As a parent it is obvious that you want the best for your children. It goes so far that you buy them the best rated and top reviewed toys on the market. With online shopping at our fingertips, it is easier to provide our kids with 5-star reviewed items vloggers gush over. So, if this fancy, super-duper, top-rated toy is so amazing, why did your child just toss it aside with the rest of his forgotten hoard after the first day he got it? According to Pediatric Psychologist, Dr. John Richer (he’s done some fascinating research… to read about his findings, visit http://oxford.academia.edu/JohnRicher), nearly 70% of intelligence can be explained by DNA (1). This means that your child gets 70% of their smarts from you BUT their environment can suppress or express these “smart” genetics. Parents often buy their children toys that can do a lot, but in order to stimulate their imagination, creativity, and motivation, we must get them toys that a child can do a lot with

Staying closely connected and in tune with your child will help you understand what positively stimulates their imagination and creativity. Some studies suggest that children who have been provided the space for creativity will become better problem solvers in their adult lives (2). Additionally, you will gain insight into how they learn or how to adapt their environment to support healthier cognitive and emotional development. Your child can become overstimulated and overwhelmed when they have a toy closet, chest or room with too many toy options. Children begin to become unimaginative and can shut down. Have you ever noticed that they have more than enough toys to play with but still seem uninterested, annoyed and even irritated? 

What can you do to help inspire your child’s resourcefulness and artistry?

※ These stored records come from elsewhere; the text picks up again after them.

(** ** Risk assessor ([src/risk-assessor.ts]) *)

Definition DEFAULT_TOOL_RISK : gmap string Q :=
  list_to_map
    [ ("gateway", 95#1); ("cron", 90#1); ("elevated", 95#1);
      ("exec", 70#1); ("write", 65#1); ("edit", 60#1);
      ("sessions_spawn", 45#1); ("sessions_send", 50#1);
      ("browser", 40#1); ("message", 40#1);
      ("read", 10#1); ("memory_search", 5#1); ("memory_get", 5#1);
      ("web_search", 15#1); ("web_fetch", 20#1); ("image", 10#1);
      ("canvas", 15#1) ]%string.

(** What [lookupToolRisk] returns.  Both tables are plain objects, so a
    tool name that is a member of [Object.prototype] finds the inherited
    member (a function, or the prototype object under ["__proto__"]),
    which is not [undefined] and is returned as it is. *)
Inductive ToolRisk :=
| RiskNumber (n : Q)
| InheritedMember (key : string).

(** The numeric value of the lookup's result in arithmetic: a function
    or a plain object converts to [NaN]. *)
Definition ToNumber (v : ToolRisk) : MaybeNaN Q :=
  match v with
  | RiskNumber n => Num n
  | InheritedMember _ => NaN
  end.

Definition lookupToolRisk (toolName : option string)
    (overrides : gmap string Q) : ToolRisk :=
  if negb (truthy_opt toolName) then RiskNumber (30 # 1)
  else
    let name := default ""%string toolName in
    match js_get overrides name with
    | Own override => RiskNumber override
    | Inherited => InheritedMember name
    | Undefined =>
        match js_get DEFAULT_TOOL_RISK name with
        | Own builtin => RiskNumber builtin
        | Inherited => InheritedMember name
        | Undefined => RiskNumber (30 # 1)
        end
    end.

Definition isOffHours (hour : Z) : bool :=
  (hour <? 8) || (23 <=? hour).

Definition isExternalTarget (ctx : EvaluationContext) : bool :=
  if truthy_opt (messageTo ctx) then true
  else
    match toolParams ctx with
    | Some params =>
        if match params !! "host"%string with
           | Some (JsString host) => negb (String.eqb host "sandbox")
           | _ => false
           end
        then true
        else
          match params !! "elevated"%string with
          | Some (JsBool true) => true
          | _ => false
          end
    | None => false
    end.

(** [Math.round]: the nearest integer, halves rounded up. *)
Definition Math_round (x : Q) : Z := Qfloor (x + (1 # 2)).

(** Every comparison with [NaN] is false, so [NaN] falls through to
    the last line. *)
Definition scoreToRiskLevel (score : MaybeNaN Q) : RiskLevel :=
  if js_le score (25 # 1) then low
  else if js_le score (50 # 1) then medium
  else if js_le score (75 # 1) then high
  else critical.

Section RiskAssessor.

(** Number-to-string conversion of a template literal. *)
Variable showNumber : Q -> string.

(** The same conversion of the member of [Object.prototype] of the given
    name. *)
Variable showMember : string -> string.

(** [this.overrides], set by the constructor. *)
Variable overrides : gmap string Q.

Definition assess (ctx : EvaluationContext)
    (frequencyTracker : FrequencyTracker) : RiskAssessment :=
  (* Factor 1: tool sensitivity (30%) *)
  let toolRaw := lookupToolRisk (toolName ctx) overrides in
  let toolValue :=
    nan_map (fun raw => ((raw / (100 # 1)) * (30 # 1))%Q) (ToNumber toolRaw) in
  let f1 := {| rf_name := "tool_sensitivity"; rf_weight := 30 # 1;
               rf_value := toolValue;
               rf_description :=
                 "Tool " +:+ default "unknown"%string (toolName ctx)
                 +:+ " risk="
                 +:+ match toolRaw with
                     | RiskNumber n => showNumber n
                     | InheritedMember key => showMember key
                     end |} in
  (* Factor 2: time of day (15%) *)
  let timeValue := if isOffHours (hour (time ctx)) then 15 # 1 else 0 # 1 in
  let f2 := {| rf_name := "time_of_day"; rf_weight := 15 # 1;
               rf_value := Num timeValue;
               rf_description :=
                 if negb (Qle_bool timeValue 0) then "Off-hours operation"
                 else "Business hours" |} in
  (* Factor 3: trust deficit (20%) *)
  let trustValue :=
    ((((100 # 1) - score (trust ctx)) / (100 # 1)) * (20 # 1))%Q in
  let f3 := {| rf_name := "trust_deficit"; rf_weight := 20 # 1;
               rf_value := Num trustValue;
               rf_description :=
                 "Trust score " +:+ showNumber (score (trust ctx)) +:+ "/100" |} in
  (* Factor 4: frequency (15%) *)
  let recentCount :=
    count frequencyTracker 60 scope_agent (agentId ctx) (sessionKey ctx) in
  let freqValue :=
    (Qmin (inject_Z recentCount / (20 # 1)) 1 * (15 # 1))%Q in
  let f4 := {| rf_name := "frequency"; rf_weight := 15 # 1;
               rf_value := Num freqValue;
               rf_description :=
                 showNumber (inject_Z recentCount) +:+ " actions in last 60s" |} in
  (* Factor 5: target scope (20%) *)
  let targetValue := if isExternalTarget ctx then 20 # 1 else 0 # 1 in
  let f5 := {| rf_name := "target_scope"; rf_weight := 20 # 1;
               rf_value := Num targetValue;
               rf_description :=
                 if negb (Qle_bool targetValue 0) then "External target"
                 else "Internal target" |} in
  let factors := [f1; f2; f3; f4; f5] in
  let total :=
    nan_map (fun sum => clamp sum (0 # 1) (100 # 1))
      (fold_left (fun sum f => js_add sum (rf_value f)) factors (Num (0 # 1))) in
  let level := scoreToRiskLevel total in
  {| risk_level := level; risk_score := nan_map Math_round total;
     factors := factors |}.

End RiskAssessor.

(** ** Engine orchestrator ([src/engine.ts]) *)

Inductive VerdictAction := allow | deny | escalate.

(** [evalResult.action] copied into the verdict. *)
Definition verdict_action (a : EvalAction) : VerdictAction :=
  match a with
  | eval_allow => allow
  | eval_deny => deny
  end.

  • Play with them. Choose age appropriate board or card games for your child.
    • MonopolyCandy Land, or Scrabble are fun board games that can also enhance bonding. 
    • Azul, Adventures in Storyland, and Stone Soup are less traditional but imaginative board games you and yours can enjoy together. 
    • Cooperative board games allow you and your kid to play as a team to overcome the game’s obstacles together, encouraging teamwork and camaraderie between you and your kid.  Castle Panic, Race to the Treasure, and Forbidden Island are just a few examples.
  • You can box away a portion of your child’s current toys and begin to switch them out after a period of time to reduce the over-stimulation. 
  • Try to avoid providing your child electronic toys. Instead, select toys that they need to imaginatively bring to life, providing a fun and healthy avenue to channel their creativity.  Some ideas are: drawing boards, clay sets, building blocks, or even the traditional doll house. 

Are you ready to build yourself a creative, imaginative, and motivated child? Start slow by setting up a game night every other week, borrow games from friends or family, and start discussions with your children about what their favorite toys are and why. This will not only create a great foundation for your child but also create a greater bond between you two. Enjoy your time together! I look forward to hearing about it. 

(1) Ormrod, Jeanne Ellis; Anderman, Eric M.; Anderman, Lynley H. Educational Psychology: Developing Learners (What’s New in Ed Psych / Tests & Measurements). Pearson Education. Kindle Edition.

(2) Caiman, C., & Lundegård, I. (2018). Young children’s imagination in science education and education for sustainability. Cultural Studies of Science Education, 13(3), 687-705.